(TRY IT):
Print exactly the lines below between the line holding "destruct (work_budgets _" and the line holding "- apply open_grant_Ok", inclusive, and nothing more.

(SOURCE DATA):
--

(* ===== verification/StoreSends.v ===== *)
(** The durable ledger keeps the broker's promise: [StoreLedger] opens a send for an
    attempt once, over every use of the ledger, and forgets none. *)

From S2P Require Import Prelude.
From S2P Require Import Contracts.
From S2P Require Import Requests.
From S2P Require Import Notifications.
From S2P Require Import Store.
From S2P Require Import TaskDb.
From S2P Require Import PlanGate.
From S2P Require Import TaskStore.
From S2P Require Import TaskCalls.
From S2P Require Import Codecs.
From S2P Require Import Routes.
From S2P Require Import LedgerDb.
From S2P Require Import Ledger.
From S2P Require Import Sends.
From S2P Require Import LedgerCalls.
From S2P Require Import LedgerThms.
From S2P Require Import LedgerTotals.
From S2P Require Import LedgerLive.
From S2P Require Import Providers.
From S2P Require Import Broker.
From S2P Require Import BrokerCalls.

(** Every settlement stays. *)
Definition attempts_kept (db db' : LedgerDb) : Prop :=
  forall s, s ∈ settlements db -> exists s', s' ∈ settlements db' /\ se_attempt s' = se_attempt s.

#[export] Instance attempts_kept_preorder : PreOrder attempts_kept.
Proof.
  split; [intros db s Hs; by exists s|].
  intros a b c H1 H2 s (s1 & (s2 & ? & ?)%H2 & ?)%H1. exists s2. split; [done|congruence].
Qed.

Lemma links_kept db db' : same_links db db' -> attempts_kept db db'.
Proof. intros [_ Hs] s (s' & ? & ? & _)%Hs. by exists s'. Qed.

Lemma settlements_kept db db' : settlements db' = settlements db -> attempts_kept db db'.
Proof. intros E s Hs. exists s. by rewrite E. Qed.

Lemma begin_kept names context attempt bound db open db' :
  begin_send_tx names context attempt bound db = Ok (open, db') -> attempts_kept db db'.
Proof.
  intros (-> & _ & db1 & t & rowid & Hr & _ & _ & _ & ->)%begin_send_Ok s Hs. apply each_reserve_frame in Hr as (E & _).
  exists s. cbn. rewrite E. split; [|done]. apply elem_of_app. by left.
Qed.

Lemma attempts_kept_step c db db' : lstep c db db' -> attempts_kept db db'.
Proof.
  intros [|A m a db1 Htx Hm|tdb]; [done| |by apply settlements_kept].
  destruct Htx.
  - apply settlements_kept. unfold open_budget_tx in Hm. tx_got Hm. case_match; [done|].
    unfold insert_scope in Hm. case_match; [done|]. by injection Hm as <- <-.
  - unfold budget_reserve_tx in Hm. tx_got Hm. destruct (reservation_exists id db); [done|]. destruct a.
    apply settlements_kept. by apply each_reserve_frame in Hm as (? & _).
  - destruct a. by eapply links_kept, resolve_links.
  - destruct a. by eapply links_kept, resolve_links.
  - unfold open_work_budget_tx in Hm. tx_got Hm. destruct (tasks _ !! _); [|done].
    destruct (work_budgets _ !! _); [done|]. destruct (bool_decide _); [done|].
    apply tx_bind_Ok in Hm as ([] & db2 & Hs & Hm). unfold insert_scope in Hs. case_match; [done|]. injection Hs as <-.
    inv_tx. all: by apply settlements_kept.
  - apply stop_work_Ok in Hm as [_ ->]. by apply settlements_kept.
  - by eapply begin_kept.
  - destruct a. by eapply links_kept, finish_links.
  - unfold reconcile_sends_tx in Hm. tx_got Hm. eapply (reconcile_rows_keeps (attempts_kept db)); [|exact Hm|done].
    intros row db2 closed db3 _ Hr Hl. etrans; [exact Hl|]. by eapply links_kept, reconcile_one_links.
  - apply open_grant_Ok in Hm as (_ & _ & ->). by apply settlements_kept.
  - apply transition_grant_Ok in Hm as (row & _ & _ & [(_ & _ & ->)|(-> & _)]); by apply settlements_kept.
  - apply transition_grant_Ok in Hm as (row & _ & _ & [(_ & _ & ->)|(-> & _)]); by apply settlements_kept.
  - apply transition_grant_Ok in Hm as (row & _ & _ & [(_ & _ & ->)|(-> & _)]); by apply settlements_kept.
  - unfold fail_open_sharing_grants_tx in Hm. inv_tx. by apply settlements_kept.
Qed.

(** * The ledgers of the dispatch boundary *)

(** [StoreLedger] over the scopes of a send, and [NullLedger]. *)
Definition store_ledger (names : list string) : Ledger LStore :=
  {| begin_send := store_begin_send names; finish_send := store_finish_send |}.
#[export] Instance null_ledger : Ledger unit := {| begin_send := null_begin_send; finish_send := null_finish_send |}.

(** A store without its connection opens nothing more. *)
Definition store_begun (s : LStore) (attempt : string) : Prop :=
  match ts_conn s with Some db => exists row, row ∈ settlements db /\ se_attempt row = attempt | None => True end.

Lemma store_begun_kept s s' :
  (forall db', ts_conn s' = Some db' -> exists db, ts_conn s = Some db /\ attempts_kept db db') ->
  forall attempt, store_begun s attempt -> store_begun s' attempt.
Proof.
  unfold store_begun. intros Hs attempt. destruct (ts_conn s') as [db'|]; [|done].
  destruct (Hs db' eq_refl) as (db & -> & Hk). intros (row & Hrow & Ha). destruct (Hk row Hrow) as (row' & ? & ?).
  exists row'. split; [done|congruence].
Qed.

Section Calls.
Context `{JsonCodec AnswerSelection} `{JsonCodec CommandResult} `{JsonCodec AnsweredForkIdentity}.
Context `{JsonCodec (SessionId * string * string * list string * list string)}.
Variable generate : nat -> string.
Variable sha256_hex : string -> string.

(** Any call of the ledger or of the task store keeps what was opened. *)
Lemma lcall_begun c s attempt : store_begun s attempt -> store_begun (lcall generate sha256_hex c s) attempt.
Proof.
  apply store_begun_kept. intros db' Hdb'. apply lcall_step in Hdb' as (db & Hdb & Hstep). exists db. split; [done|].
  by eapply attempts_kept_step.
Qed.
End Calls.

Lemma transaction_kept {A} (m : ltx A) s :
  (forall db a db', m db = Ok (a, db') -> attempts_kept db db') ->
  forall attempt, store_begun s attempt -> store_begun (transaction m s).2 attempt.
Proof.
  intros Hm. apply store_begun_kept. intros db' [Hs|(db & a & Hs & Hr)]%transaction_db; [exists db'; split; done|].
  exists db. split; [done|by eapply Hm].
Qed.

Lemma settlement_row_Some attempt db row : settlement_row attempt db = Some row -> row ∈ settlements db /\ se_attempt row = attempt.
Proof. intros [Hin Ha]%find_Some. by apply bool_decide_eq_true in Ha. Qed.

#[export, refine] Instance store_ledger_laws names : @LedgerLaws LStore (store_ledger names) := {| begun := store_begun |}.
Proof.
  - intros context m s ticket s'. cbn. unfold store_begin_send, Sends.begin_send.
    destruct (budget_units_i64 _) as [bound|]; [|done].
    destruct (transaction _ s) as [[open|e] s1] eqn:Ht; [|done]. cbn. intros [= _ <-].
    unfold transaction, conn_mut in Ht. destruct (ts_held_claim_commit s); [done|]. destruct (negb _); [done|].
    unfold store_begun. destruct (ts_conn s) as [db|]; [|done].
    destruct (begin_send_tx _ _ _ _ db) as [[open' db']|] eqn:Hb; [|done]. injection Ht as -> <-. cbn.
    apply begin_send_Ok in Hb as (_ & Hnone & db1 & t & rowid & Hr & _ & _ & _ & ->). split.
    + intros (row & Hrow & Ha). unfold settlement_row in Hnone. rewrite find_None, Forall_forall in Hnone.
      specialize (Hnone row Hrow). by rewrite bool_decide_eq_false in Hnone.
    + cbn. eexists. split; [apply elem_of_app; right; by apply list_elem_of_singleton|done].
  - intros context m s attempt. cbn. unfold store_begin_send, Sends.begin_send.
    destruct (budget_units_i64 _) as [bound|]; [|done].
    pose proof (transaction_kept (begin_send_tx names context (mf_attempt_id m) bound) s
      (fun db a db' Hb => begin_kept _ _ _ _ _ _ _ Hb) attempt) as Hk.
    by destruct (transaction _ s) as [answer s'].
  - intros ticket outcome s attempt. cbn. unfold store_finish_send, Sends.finish_send.
    destruct (_ && _); [done|]. destruct (rbind _ _) as [[charged stored]|]; [|done].
    match goal with |- context [transaction ?tx s] =>
      pose proof (transaction_kept tx s (fun db a db' Hb => links_kept _ _ (finish_links _ _ _ _ _ _ _ _ _
        (match a return tx db = Ok (a, db') -> tx db = Ok (tt, db') with tt => id end Hb))) attempt) as Hk;
      by destruct (transaction tx s)
    end.
Defined.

--

(SOLUTION FOR THIS PROBLEM):
    destruct (work_budgets _ !! _); [done|]. destruct (bool_decide _); [done|].
    apply tx_bind_Ok in Hm as ([] & db2 & Hs & Hm). unfold insert_scope in Hs. case_match; [done|]. injection Hs as <-.
    inv_tx. all: by apply settlements_kept.
  - apply stop_work_Ok in Hm as [_ ->]. by apply settlements_kept.
  - by eapply begin_kept.
  - destruct a. by eapply links_kept, finish_links.
  - unfold reconcile_sends_tx in Hm. tx_got Hm. eapply (reconcile_rows_keeps (attempts_kept db)); [|exact Hm|done].
    intros row db2 closed db3 _ Hr Hl. etrans; [exact Hl|]. by eapply links_kept, reconcile_one_links.
  - apply open_grant_Ok in Hm as (_ & _ & ->). by apply settlements_kept.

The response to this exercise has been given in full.